Background to the project

The idea for this project was born in the classroom when a student asked the question ‘How does the BBC archive represent Britain's Black population?’. Several conversations followed since then, which led to this project whose original title is Decolonising the BBC Archive: radio news and the language of race in post ‐ WWII Britain.

We employ decolonising methodologies to explore the BBC news archive and seek to reorientate thinking around the language of race and its uses. This is an archival and public engagement project that aims to reveal the ways in which the broadcaster constructed notions of national belonging in the 20th century. More importantly, inviting the public to reconfigure and reimagine the BBC's constructions for 21st-century audiences creates a 'living archive' that is active, dialogic and has the potential to continue to spark conversations, learning, creativity and change. You can read a summary of our key research findings, as well as the challenges and opportunities we encountered on this project here.

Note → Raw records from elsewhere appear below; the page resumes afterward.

Lemma skip_while_length blank off s : (length (skip_while blank off s).2 <= length s)%nat.
Proof.
  revert off. induction s as [|c s IH]; intros off; cbn [skip_while]; [done|].
  destruct (blank c); [|done]. specialize (IH (off + 1)). cbn [length]. lia.
Qed.

Lemma span_until_length stop s w r : span_until stop s = (w, r) ->
  (length w + length r = length s)%nat.
Proof. intros H. apply span_until_spec in H as (-> & _). by rewrite length_app. Qed.

Lemma tail_length {A} (l : list A) : (length (tail l) <= length l)%nat.
Proof. destruct l; cbn; lia. Qed.

Lemma removelast_length {A} (l : list A) : (length (removelast l) <= length l)%nat.
Proof. rewrite removelast_firstn_len, length_take. lia. Qed.

(** The word at a nonblank position is not empty. *)
Lemma first_word_length blank off s r w rest : skip_while blank off s = r -> r.2 <> [] ->
  span_until blank r.2 = (w, rest) -> (length rest < length s)%nat.
Proof.
  intros <- Hne Hs. pose proof (skip_while_length blank off s) as Hl.
  pose proof (span_until_length _ _ _ _ Hs) as Hw.
  destruct (skip_while blank off s) as [o k] eqn:E. cbn [snd] in *.
  apply skip_while_spec in E as (_ & _ & _ & _ & Hk). destruct k as [|c k]; [done|].
  cbn [span_until] in Hs. rewrite Hk in Hs. destruct (span_until blank k). injection Hs as <- <-.
  cbn [length] in *. lia.
Qed.

Lemma rstrip_length s : (length (rstrip s) <= length s)%nat.
Proof.
  unfold rstrip. rewrite length_reverse.
  pose proof (skip_while_length isblank 0 (reverse s)) as H. by rewrite length_reverse in H.
Qed.

Lemma continuation_length w rest w' rest' x : continuation w rest = (w', rest', x) ->
  (length rest' <= length rest)%nat.
Proof.
  unfold continuation. destruct rest as [|c r]; cbn [tail length].
  - destruct (bool_decide _); by intros [= <- <- <-].
  - pose proof (rstrip_length r). pose proof (removelast_length (rstrip r)).
    destruct (bool_decide _); intros [= <- <- <-]; lia.
Qed.

Lemma next_line_left lines : forall xcont tok,
  let '(r, s) := next_line lines xcont in
  shrinks r (stream_left (MkStream lines tok xcont)) (stream_left s).
Proof.
  induction lines as [|line lines IH]; intros xcont tok; cbn [next_line].
  - split; [cbn; lia|]. by intros [].
  - assert (forall k, (k <= length line)%nat ->
      (foldr (fun l n => S (length l) + n) 0 lines + k < stream_left (MkStream (line :: lines) tok xcont))%nat)
      as Hk by (intros k Hk; unfold stream_left; cbn; lia).
    assert (let '(r, s) := next_line lines xcont in
      shrinks r (stream_left (MkStream (line :: lines) tok xcont)) (stream_left s)) as Hrec.
    { specialize (IH xcont None). destruct (next_line lines xcont) as [r s].
      destruct IH as [H1 H2]. specialize (Hk O ltac:(lia)).
      change (stream_left (MkStream lines None xcont))
        with (foldr (fun l n => S (length l) + n) 0 lines + 0)%nat in H1, H2.
      split; [lia|intros Hr; specialize (H2 Hr); lia]. }
    destruct (skip_while isblank 0 line) as [o s] eqn:E. cbn [snd].
    destruct s as [|c s]; [done|]. destruct (span_until isblank (c :: s)) as [w rest] eqn:Es.
    destruct (bool_decide _); [done|].
    destruct (continuation w rest) as [[w' rest'] x] eqn:Ec. apply continuation_length in Ec.
    assert (length rest < length line)%nat by (by eapply first_word_length in E).
    specialize (Hk (S (length rest')) ltac:(lia)).
    change (foldr _ 0%nat lines + _)%nat with (stream_left (MkStream lines (Some rest') x)) in Hk.
    split; [lia|]. intros _. lia.
Qed.

Lemma GetWord_left s : shrinks (GetWord s).1 (stream_left s) (stream_left (GetWord s).2).
Proof.
  unfold GetWord, Stream_GetToken. destruct s as [ls [t|] x]; cbn [sm_token sm_lines sm_xcont].
  - cbn [mbind option_bind]. destruct (skip_while isblank 0 t) as [o s] eqn:E.
    destruct s as [|c s].
    + destruct x; cbn [negb].
      * pose proof (next_line_left ls true (Some t)) as H. by destruct (next_line ls true).
      * split; [unfold stream_left; cbn; lia|]. by intros [].
    + destruct (span_until isblank (c :: s)) as [w rest] eqn:Es. cbn [fst snd].
      assert (length rest < length t)%nat by (by eapply first_word_length in E).
      pose proof (tail_length rest). unfold shrinks, stream_left. cbn [sm_lines sm_token].
      split; [lia|]. intros _. lia.
  - cbn [mbind option_bind]. destruct x; cbn [negb].
    + pose proof (next_line_left ls true None) as H. by destruct (next_line ls true).
    + split; [unfold stream_left; cbn; lia|]. by intros [].
Qed.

It is worth noting that, in principle, BBC's values of independence, impartiality, accuracy and balance applied from the start to all its output. BBC radio, and particularly its news, had and continues to have a great impact, often greater than news printed on a page. The impact of the spoken word, so personal in its approach ‐ is much more immediate, its power to shock can be much greater. According to the 1967 BBC News Guide, the number of people who listened to at least one radio news bulletin a day was twenty million. This figure gives us an idea of the wide reach of BBC radio, as well as its potential to shape public opinion and attitudes.

Access to the digitised collection of BBC radio news has allowed us to evaluate reporting from a quantitative perspective as well; for example, there is extensive news coverage on certain topics (e.g. riots/uprisings, police and crime related stories, issues of education), while our research into what we consider to be seminal figures and events in Black British history often yielded very little, or nothing ‐ these are the gaps, or what we call BBC's 'radio silences'. Sadly, this imbalance in news coverage may be unsurprising, and yet, we believe that these imbalances persist to this day across different news organisations.

While access to this database of Home Service/R4 news scripts has been invaluable for our research, we also recognise that the news scripts we read constitute a segment of the BBC's overall news/current affairs output; there were, and still are, several other current affairs programmes, such as Today, The World at One, Analysis and The World Tonight, which complement BBC's news output and run parallel to the news bulletins. This is an important reminder that the conclusions we come to are based only on one section of the BBC's output, which is part of a larger 'flow' of BBC news and current affairs.